Description of the task: Only the lines below from the one containing "(** A nil attestation" to the one containing "mkChallenge (c_ID c)" should be repeated, both included and unchanged.

Materials provided:
- - -
(* ===== verification/AcmeTypes.v ===== *)
(** * ACME records, problems and policies: [pki/acme]

    What the ACME server stores, the problem documents it answers with, and the policies
    that decide whether a device is issued a certificate. Of an error the model keeps what
    [errors.Is] and [errors.As] can find in it: details, subproblems and causes that are no
    problems are texts for clients and logs. *)
From S2P Require Import Prelude GoStrings Jose Attest.

(** ** Problems *)

(** [p_causes] are the types of the problems among the wrapped causes. *)
(* @src devicemanagement/pki/acme/problem.go 54-65 Problem *)
Record Problem := mkProblem { p_Type : bytes; p_Status : Z; p_causes : list bytes }.
#[export] Instance Problem_eq_dec : EqDecision Problem.
Proof. solve_decision. Defined.

(* @src devicemanagement/pki/acme/problem.go 16-49 problem types *)
Definition ProblemAccountDoesNotExist : bytes := bs "accountDoesNotExist".
Definition ProblemBadCSR : bytes := bs "badCSR".
Definition ProblemBadNonce : bytes := bs "badNonce".
Definition ProblemBadPublicKey : bytes := bs "badPublicKey".
Definition ProblemBadSignatureAlgorithm : bytes := bs "badSignatureAlgorithm".
Definition ProblemBadAttestationStatement : bytes := bs "badAttestationStatement".
Definition ProblemMalformed : bytes := bs "malformed".
Definition ProblemOrderNotReady : bytes := bs "orderNotReady".
Definition ProblemRejectedIdentifier : bytes := bs "rejectedIdentifier".
Definition ProblemUnauthorized : bytes := bs "unauthorized".
Definition ProblemUnsupportedIdentifier : bytes := bs "unsupportedIdentifier".
Definition ProblemServerInternal : bytes := bs "serverInternal".
Definition ProblemBadRevocationReason : bytes := bs "badRevocationReason".
Definition ProblemAlreadyRevoked : bytes := bs "alreadyRevoked".
Definition ProblemRateLimited : bytes := bs "rateLimited".

(** Every type that is not listed is a bad request, as most of the listed ones are. *)
(* @src devicemanagement/pki/acme/problem.go 101-117 problemStatus *)
Definition problemStatus (kind : bytes) : Z :=
  if bool_decide (kind = ProblemRateLimited) then 429
  else if bool_decide (kind = ProblemOrderNotReady) then 403
  else if bool_decide (kind = ProblemUnauthorized) then 401
  else if bool_decide (kind = ProblemServerInternal) then 500
  else 400.

(* @src devicemanagement/pki/acme/problem.go - NewProblem *)
Definition NewProblem (kind : bytes) : Problem := mkProblem kind (problemStatus kind) [].
(* @src devicemanagement/pki/acme/problem.go - Problem.Terminal *)
Definition Terminal (p : Problem) : bool := p_Status p <? 500.
(** [errors.Is(p, NewProblem(kind))] *)
(* @src devicemanagement/pki/acme/problem.go - Problem.Is *)
Definition Problem_Is (p : Problem) (kind : bytes) : bool := bool_decide (kind ∈ p_Type p :: p_causes p).

(** The storage errors, a problem, or any other error. *)
(* @src devicemanagement/pki/acme/store.go 13-24 storage errors *)
Inductive aerr := ErrNotFound | ErrConflict | ErrInvalid | EProblem (p : Problem) | EOther.
#[export] Instance aerr_eq_dec : EqDecision aerr.
Proof. solve_decision. Defined.

Definition problems_in (e : aerr) : list bytes := match e with EProblem p => p_Type p :: p_causes p | _ => [] end.
(* @src devicemanagement/pki/acme/problem.go - WrapProblem *)
Definition WrapProblem (kind : bytes) (e : aerr) : Problem := mkProblem kind (problemStatus kind) (problems_in e).
(* @src devicemanagement/pki/acme/problem.go - AsProblem *)
Definition AsProblem (e : aerr) : Problem := match e with EProblem p => p | _ => WrapProblem ProblemServerInternal e end.

(** ** Records *)

(* @src devicemanagement/pki/acme/acme.go 14-28 identifier, challenge and statuses *)
Definition IdentifierPermanent : bytes := bs "permanent-identifier".
Definition ChallengeDeviceAttest : bytes := bs "device-attest-01".
Definition StatusPending : bytes := bs "pending".
Definition StatusProcessing : bytes := bs "processing".
Definition StatusReady : bytes := bs "ready".
Definition StatusValid : bytes := bs "valid".
Definition StatusInvalid : bytes := bs "invalid".
Definition StatusExpired : bytes := bs "expired".

(* @src devicemanagement/pki/acme/acme.go 31-34 Identifier *)
Record Identifier := mkIdentifier { id_Type : bytes; id_Value : bytes }.
#[export] Instance Identifier_eq_dec : EqDecision Identifier.
Proof. solve_decision. Defined.

(* @src devicemanagement/pki/acme/acme.go 42-69 Binding *)
Record Binding := mkBinding {
  RequireAttestation : bool; b_Serial : bytes; b_UDID : bytes; MDMUDID : bytes; b_EnrollmentID : bytes;
  CommonName : bytes; Organization : list bytes; AllowUnidentified : bool; b_NotAfter : Time }.
#[export] Instance Binding_eq_dec : EqDecision Binding.
Proof. solve_decision. Defined.

(* @src devicemanagement/pki/acme/acme.go - Binding.Identified *)
Definition Binding_Identified (b : Binding) : bool := bool_decide (b_Serial b ≠ []) || bool_decide (b_UDID b ≠ []).
(* @src devicemanagement/pki/acme/acme.go - Binding.EnrollmentUDID *)
Definition EnrollmentUDID (b : Binding) : bytes := if bool_decide (MDMUDID b ≠ []) then MDMUDID b else b_UDID b.

(* @src devicemanagement/pki/acme/acme.go 84-93 Account *)
Record Account := mkAccount {
  ac_ID : bytes; ac_Thumbprint : bytes; ac_Key : JWK; ac_Status : bytes; Contact : list bytes; ac_CreatedAt : Time }.

(* @src devicemanagement/pki/acme/acme.go 96-109 Order *)
Record Order := mkOrder {
  o_CSRHash : bytes; o_ID : bytes; o_AccountID : bytes; o_Identifier : Identifier; o_Binding : Binding; o_Status : bytes;
  o_AuthzID : bytes; o_CertificateID : bytes; o_Expires : Time; o_Error : option Problem; o_CreatedAt : Time }.
#[export] Instance Order_eta : Eta Order := λ o,
  mkOrder (o_CSRHash o) (o_ID o) (o_AccountID o) (o_Identifier o) (o_Binding o) (o_Status o) (o_AuthzID o) (o_CertificateID o)
    (o_Expires o) (o_Error o) (o_CreatedAt o).

(* @src devicemanagement/pki/acme/acme.go 112-120 Authorization *)
Record Authorization := mkAuthz {
  a_ID : bytes; a_OrderID : bytes; a_AccountID : bytes; a_Identifier : Identifier; a_Status : bytes; a_ChallengeID : bytes; a_Expires : Time }.
#[export] Instance Authorization_eta : Eta Authorization := λ a,
  mkAuthz (a_ID a) (a_OrderID a) (a_AccountID a) (a_Identifier a) (a_Status a) (a_ChallengeID a) (a_Expires a).

(** A nil attestation is the empty one: the code looks at its length only. *)
(* @src devicemanagement/pki/acme/acme.go 123-140 Challenge *)
Record Challenge := mkChallenge {
  c_ID : bytes; c_AuthzID : bytes; c_AccountID : bytes; c_Type : bytes; c_Token : bytes; c_Status : bytes;
  c_Attestation : bytes; c_ValidatedAt : Time; c_Error : option Problem }.
#[export] Instance Challenge_eta : Eta Challenge := λ c,
  mkChallenge (c_ID c) (c_AuthzID c) (c_AccountID c) (c_Type c) (c_Token c) (c_Status c) (c_Attestation c) (c_ValidatedAt c) (c_Error c).

(* @src devicemanagement/pki/acme/acme.go 144-157 Certificate *)
Record Certificate := mkCertificate {
  PendingRegistration : bool; ct_ID : bytes; ct_OrderID : bytes; ct_AccountID : bytes; ct_Serial : bytes; ChainPEM : bytes;
  ct_Device : Properties; ct_Binding : Binding; ct_NotAfter : Time; IssuedAt : Time }.
#[export] Instance Certificate_eta : Eta Certificate := λ c,
  mkCertificate (PendingRegistration c) (ct_ID c) (ct_OrderID c) (ct_AccountID c) (ct_Serial c) (ChainPEM c) (ct_Device c) (ct_Binding c)
    (ct_NotAfter c) (IssuedAt c).

(* @src devicemanagement/pki/acme/acme.go 161-164 Nonce *)
Record Nonce := mkNonce { n_Value : bytes; n_IssuedAt : Time }.
(* @src devicemanagement/pki/acme/acme.go 172-176 CertificateQuery *)
Record CertificateQuery := mkCertificateQuery { q_DeviceSerial : bytes; q_UDID : bytes; q_AccountID : bytes }.

(** ** Policies *)

(* @src devicemanagement/pki/acme/policy.go 14-25 Decision *)
Record Decision := mkDecision {
  d_Account : option Account; d_Order : Order; d_Binding : Binding; d_Identifier : Identifier; d_Attestation : option Attestation }.
(* @src devicemanagement/pki/acme/policy.go - Decision.Properties *)
Definition Decision_Properties (d : Decision) : Properties := match d_Attestation d with Some a => at_Properties a | None => noProperties end.

Definition Policy : Type := Decision → result aerr unit.
Definition unauthorized : aerr := EProblem (NewProblem ProblemUnauthorized).

(* @src devicemanagement/pki/acme/policy.go - AllowAll *)
Definition AllowAll : Policy := λ _, Ok tt.
(* @src devicemanagement/pki/acme/policy.go - AllowSerials *)
Definition AllowSerials (serials : list bytes) : Policy := λ d,
  let serial := pr_SerialNumber (Decision_Properties d) in
  reject (bool_decide (serial = []) || bool_decide (serial ∉ serials)) unauthorized.
(* @src devicemanagement/pki/acme/policy.go - DeviceLookup.Authorize *)
Definition DeviceLookup (lookup : bytes → result aerr bool) : Policy := λ d,
  let serial := pr_SerialNumber (Decision_Properties d) in
  _ ← reject (bool_decide (serial = [])) unauthorized;
  match lookup serial with
  | Err e => Err (EProblem (WrapProblem ProblemServerInternal e))
  | Ok found => reject (negb found) unauthorized
  end.
(* @src devicemanagement/pki/acme/policy.go - RequireSecureBoot *)
Definition RequireSecureBoot (allowed : list bytes) : Policy := λ d,
  let got := SecureBoot (Decision_Properties d) in
  reject (bool_decide (got = []) || bool_decide (got ∉ allowed)) unauthorized.
(* @src devicemanagement/pki/acme/policy.go - RequireSIP *)
Definition RequireSIP : Policy := λ d, reject (bool_decide (SIPEnabled (Decision_Properties d) ≠ Some true)) unauthorized.
(* @src devicemanagement/pki/acme/policy.go - Chain *)
Fixpoint Chain (policies : list Policy) : Policy := λ d,
  match policies with
  | [] => Ok tt
  | p :: ps => _ ← p d; Chain ps d
  end.

(** The policies that ask for something of the device refuse one that sent no attestation. *)
Lemma policies_need_attestation a o b i :
  let d := mkDecision a o b i None in
  (∀ l, AllowSerials l d = Err unauthorized) ∧ (∀ f, DeviceLookup f d = Err unauthorized) ∧
  (∀ l, RequireSecureBoot l d = Err unauthorized) ∧ RequireSIP d = Err unauthorized.
Proof. by split_and!; intros; vm_compute. Qed.
Lemma Chain_Ok ps d : Chain ps d = Ok tt ↔ Forall (λ p : Policy, p d = Ok tt) ps.
Proof.
  induction ps as [|p ps IH]; cbn; [by split|]. rewrite Forall_cons, <-IH. destruct (p d) as [[]|]; cbn; [naive_solver|]. split; [done|]. by intros [? _].
Qed.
- - -
Exercise output:
(** A nil attestation is the empty one: the code looks at its length only. *)
(* @src devicemanagement/pki/acme/acme.go 123-140 Challenge *)
Record Challenge := mkChallenge {
  c_ID : bytes; c_AuthzID : bytes; c_AccountID : bytes; c_Type : bytes; c_Token : bytes; c_Status : bytes;
  c_Attestation : bytes; c_ValidatedAt : Time; c_Error : option Problem }.
#[export] Instance Challenge_eta : Eta Challenge := λ c,
  mkChallenge (c_ID c) (c_AuthzID c) (c_AccountID c) (c_Type c) (c_Token c) (c_Status c) (c_Attestation c) (c_ValidatedAt c) (c_Error c).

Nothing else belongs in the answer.